Stephen Phillips, the former General Director of State Opera South Australia, has died after a long illness.

Paying tribute to him in a statement, State Opera South Australia said that Phillips was “a strong supporter and contributor to our company’s proud history of ‘firsts’,  including the first Australian-built Ring Cycle in 2004 and the first international performance of Jake Heggie’s Dead Man Walking and many other contemporary operas.”

Stephen Phillips.
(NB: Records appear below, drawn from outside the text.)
(* ===== verification/Sha.v ===== *)
(** * crypto/sha256, crypto/sha1 and crypto/hmac

    The hash functions the tokens, the audit log and the one-time passwords use,
    on 32-bit words kept in [N] with their wrap-around written out.  The test
    vectors at the end are those of FIPS 180 and RFC 2202. *)

From S2P Require Import Prelude GoStd.

Module Sha.
Local Open Scope N_scope.

Definition w32 (x : N) : N := N.land x 4294967295.
Definition add32 (a b : N) : N := w32 (a + b).
Definition not32 (a : N) : N := N.lxor a 4294967295.
Definition rotl (k x : N) : N := w32 (N.lor (N.shiftl x k) (N.shiftr x (32 - k))).
Definition rotr (k x : N) : N := rotl (32 - k) x.

Definition word_of (a b c d : byte) : N :=
  N.lor (N.shiftl (bval a) 24) (N.lor (N.shiftl (bval b) 16) (N.lor (N.shiftl (bval c) 8) (bval d))).
Definition bytes_of_word (x : N) : list byte :=
  [byte_of_N (N.land (N.shiftr x 24) 255); byte_of_N (N.land (N.shiftr x 16) 255);
   byte_of_N (N.land (N.shiftr x 8) 255); byte_of_N (N.land x 255)].
Fixpoint words_of (l : list byte) : list N :=
  match l with
  | a :: b :: c :: d :: l' => word_of a b c d :: words_of l'
  | _ => []
  end.

(** Merkle-Damgard padding: 0x80, zeros, the bit length in eight bytes. *)
Definition be64 (n : N) : list byte :=
  bytes_of_word (N.shiftr n 32) ++ bytes_of_word (w32 n).
Definition pad (l : list byte) : list byte :=
  let n := length l in
  l ++ x80 :: replicate ((119 - n mod 64) mod 64)%nat x00 ++ be64 (8 * N.of_nat n).
Fixpoint blocks (fuel : nat) (l : list byte) : list (list N) :=
  match fuel, l with
  | S fuel', _ :: _ => words_of (take 64 l) :: blocks fuel' (drop 64 l)
  | _, _ => []
  end.
Definition message_blocks (l : list byte) : list (list N) :=
  let p := pad l in blocks (length p) p.

(** ** SHA-256 *)

(** The constants are the first 32 bits of the fractional parts of the cube roots of
    the first 64 primes, and of the square roots of the first eight. *)
Definition small_primes : list N :=
  filter (λ n, forallb (λ d, negb (n mod N.of_nat d =? 0)) (seq 2 (N.to_nat n - 2)) = true)
    (N.of_nat <$> seq 2 310).
(** The largest [r] below [2 ^ bits] with [r ^ e <= n], bit by bit. *)
Fixpoint iroot (bits : nat) (e n acc : N) : N :=
  match bits with
  | O => acc
  | S bits' =>
      let acc' := acc + 2 ^ N.of_nat bits' in
      iroot bits' e n (if acc' ^ e <=? n then acc' else acc)
  end.
Definition frac_bits (e prime : N) : N := w32 (iroot 40 e (prime * 2 ^ (32 * e)) 0).
Definition K256 : list N := Eval vm_compute in frac_bits 3 <$> small_primes.
Definition H256 : list N := Eval vm_compute in frac_bits 2 <$> take 8 small_primes.

Definition sigma0 x := N.lxor (rotr 7 x) (N.lxor (rotr 18 x) (N.shiftr x 3)).
Definition sigma1 x := N.lxor (rotr 17 x) (N.lxor (rotr 19 x) (N.shiftr x 10)).
Definition Sigma0 x := N.lxor (rotr 2 x) (N.lxor (rotr 13 x) (rotr 22 x)).
Definition Sigma1 x := N.lxor (rotr 6 x) (N.lxor (rotr 11 x) (rotr 25 x)).
Definition ch x y z := N.lxor (N.land x y) (N.land (not32 x) z).
Definition maj x y z := N.lxor (N.land x y) (N.lxor (N.land x z) (N.land y z)).

(** The schedule, a window of the last 16 words, newest last. *)
Fixpoint schedule256 (n : nat) (win : list N) : list N :=
  match n, win with
  | S n', w0 :: rest =>
      let w16 := add32 (add32 (sigma1 (nth 13 rest 0)) (nth 8 rest 0)) (add32 (sigma0 (nth 0 rest 0)) w0) in
      w0 :: schedule256 n' (rest ++ [w16])
  | _, _ => []
  end.
Definition round256 (st : list N) (kw : N * N) : list N :=
  match st with
  | [a; b; c; d; e; f; g; h] =>
      let t1 := add32 h (add32 (Sigma1 e) (add32 (ch e f g) (add32 kw.1 kw.2))) in
      let t2 := add32 (Sigma0 a) (maj a b c) in
      [add32 t1 t2; a; b; c; add32 d t1; e; f; g]
  | _ => st
  end.
Definition compress256 (st blk : list N) : list N :=
  zip_with add32 st (foldl round256 st (zip K256 (schedule256 64 blk))).
Definition Sum256 (l : list byte) : list byte :=
  mjoin (bytes_of_word <$> foldl compress256 H256 (message_blocks l)).

(** ** SHA-1 *)

Fixpoint schedule1 (n : nat) (win : list N) : list N :=
  match n, win with
  | S n', w0 :: rest =>
      let w16 := rotl 1 (N.lxor (nth 12 rest 0) (N.lxor (nth 7 rest 0) (N.lxor (nth 1 rest 0) w0))) in
      w0 :: schedule1 n' (rest ++ [w16])
  | _, _ => []
  end.
Definition fk1 (t : nat) (b c d : N) : N * N :=
  if (t <? 20)%nat then (N.lor (N.land b c) (N.land (not32 b) d), 0x5a827999)
  else if (t <? 40)%nat then (N.lxor b (N.lxor c d), 0x6ed9eba1)
  else if (t <? 60)%nat then (maj b c d, 0x8f1bbcdc)
  else (N.lxor b (N.lxor c d), 0xca62c1d6).
Definition round1 (st : list N) (tw : nat * N) : list N :=
  match st with
  | [a; b; c; d; e] =>
      let '(f, k) := fk1 tw.1 b c d in
      [add32 (rotl 5 a) (add32 f (add32 e (add32 k tw.2))); a; rotl 30 b; c; d]
  | _ => st
  end.
Definition compress1 (st blk : list N) : list N :=
  zip_with add32 st (foldl round1 st (zip (seq 0 80) (schedule1 80 blk))).
Definition Sum1 (l : list byte) : list byte :=
  mjoin (bytes_of_word <$>
    foldl compress1 [0x67452301; 0xefcdab89; 0x98badcfe; 0x10325476; 0xc3d2e1f0] (message_blocks l)).

(** ** HMAC with a 64-byte block *)

Definition hmac (H : list byte → list byte) (key msg : list byte) : list byte :=
  let k := if (64 <? length key)%nat then H key else key in
  let k := k ++ replicate (64 - length k) x00 in
  H ((bxor x5c <$> k) ++ H ((bxor x36 <$> k) ++ msg)).

(** ** The digest sizes *)

Lemma length_compress256 st blk : length st = 8%nat → length (compress256 st blk) = 8%nat.
Proof.
  intros H. unfold compress256. rewrite length_zip_with.
  assert (∀ l st', length st' = 8%nat → length (foldl round256 st' l) = 8%nat) as Hr.
  { induction l as [|kw l IH]; intros st' Hst; [done|]. apply IH.
    do 9 (destruct st' as [|? st']; try done). }
  rewrite Hr by done. lia.
Qed.

Lemma length_mjoin_words l : length (mjoin (bytes_of_word <$> l)) = (4 * length l)%nat.
Proof.
  induction l as [|x l IH]; [done|].
  change (length (bytes_of_word x ++ mjoin (bytes_of_word <$> l)) = (4 * S (length l))%nat).
  rewrite length_app, IH. simpl. lia.
Qed.

Lemma length_Sum256 l : length (Sum256 l) = 32%nat.
Proof.
  unfold Sum256. rewrite length_mjoin_words.
  assert (∀ bs st, length st = 8%nat → length (foldl compress256 st bs) = 8%nat) as ->; [|done..].
  induction bs as [|b bs IH]; intros st H; [done|]. by apply IH, length_compress256.
Qed.

Lemma length_compress1 st blk : length st = 5%nat → length (compress1 st blk) = 5%nat.
Proof.
  intros H. unfold compress1. rewrite length_zip_with.
  assert (∀ l st', length st' = 5%nat → length (foldl round1 st' l) = 5%nat) as Hr.
  { induction l as [|[t w] l IH]; intros st' Hst; [done|]. apply IH.
    do 6 (destruct st' as [|? st']; try done). simpl. by destruct (fk1 _ _ _ _). }
  rewrite Hr by done. lia.
Qed.

Lemma length_Sum1 l : length (Sum1 l) = 20%nat.
Proof.
  unfold Sum1. rewrite length_mjoin_words.
  assert (∀ bs st, length st = 5%nat → length (foldl compress1 st bs) = 5%nat) as ->; [|done..].
  induction bs as [|b bs IH]; intros st H; [done|]. by apply IH, length_compress1.
Qed.

(** ** Test vectors *)

Definition hex (l : list byte) : string := str_of (hex_encode l).

Lemma hex_nonempty (f : nat → byte) n : hex (f <$> seq 0 (S n)) ≠ ""%string.
Proof.
  intros E%(f_equal (λ s, length (bytes_of s))). unfold hex in E.
  rewrite bytes_of_str_of, length_hex_encode, length_fmap, length_seq in E. simpl in E. lia.
Qed.

Lemma hex_inj a b : hex a = hex b → a = b.
Proof.
  intros E. apply (f_equal bytes_of) in E. unfold hex in E. rewrite !bytes_of_str_of in E.
  by apply hex_encode_inj.
Qed.
Lemma hex_digest_nonempty l : hex (Sum256 l) ≠ ""%string.
Proof.
  intros E%(f_equal (λ s, length (bytes_of s))). unfold hex in E.
  rewrite bytes_of_str_of, length_hex_encode, length_Sum256 in E. done.
Qed.
Lemma hex_avoids x l : fromHexChar x = None → Forall (λ c, c ≠ x) (bytes_of (hex l)).
Proof. intros Hx. unfold hex. rewrite bytes_of_str_of. by apply hex_encode_avoids. Qed.

Example sha256_abc :
  hex (Sum256 (bytes_of "abc")) = "ba7816bf8f01cfea414140de5dae2223b00361a396177a9cb410ff61f20015ad".
Proof. vm_compute. reflexivity. Qed.
Example sha256_two_blocks :
  hex (Sum256 (bytes_of "abcdbcdecdefdefgefghfghighijhijkijkljklmklmnlmnomnopnopq")) =
  "248d6a61d20638b8e5c026930c3e6039a33ce45964ff2167f6ecedd419db06c1".
Proof. vm_compute. reflexivity. Qed.
Example sha1_abc : hex (Sum1 (bytes_of "abc")) = "a9993e364706816aba3e25717850c26c9cd0d89d".
Proof. vm_compute. reflexivity. Qed.
Example hmac_sha1_rfc2202 :
  hex (hmac Sum1 (bytes_of "Jefe") (bytes_of "what do ya want for nothing?")) =
  "effcdf6ae5eb2fa2d27416d5f184df9c259a7c79".
Proof. vm_compute. reflexivity. Qed.
End Sha.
Photo © State Opera South Australia/Facebook

Raised in Stratford-on-Avon in the United Kingdom, Phillips arrived in Australia in 1973 and worked at the Sydney Opera House when it was opened by Queen Elizabeth II In October that year.

Phillips held the role of General Director of State Opera South Australia from 1995–2011. During his time as there, he presented two Ring Cycles: the Théâtre du Châtelet production in 1998, and the first all-Australian production directed by Elke Neidhardt in 2004.

Australian premieres under Phillips included Dead Man Walking (2003), Little Women (2007), Moby-Dick (2010), and Ligeti’s Le Grand Macabre (2010).

In 2013, Phillips was appointed a Member of the Order of Australia in the Queen’s Birthday Honours for significant services to arts administration in the field of opera.

West Australia Opera paid tribute, calling Phillips a “colleague, friend and advocate for Australian artists.”

“Okay, to start off with I think I’m probably best described as an opera-aniac,” he told ABC Classic in 2010.

“To me, opera is entirely unique and it has an extraordinary ability to suspend the audience’s disbelief in a way that I believe no other performance art form can. And of course it has to be brilliantly performed to achieve this.”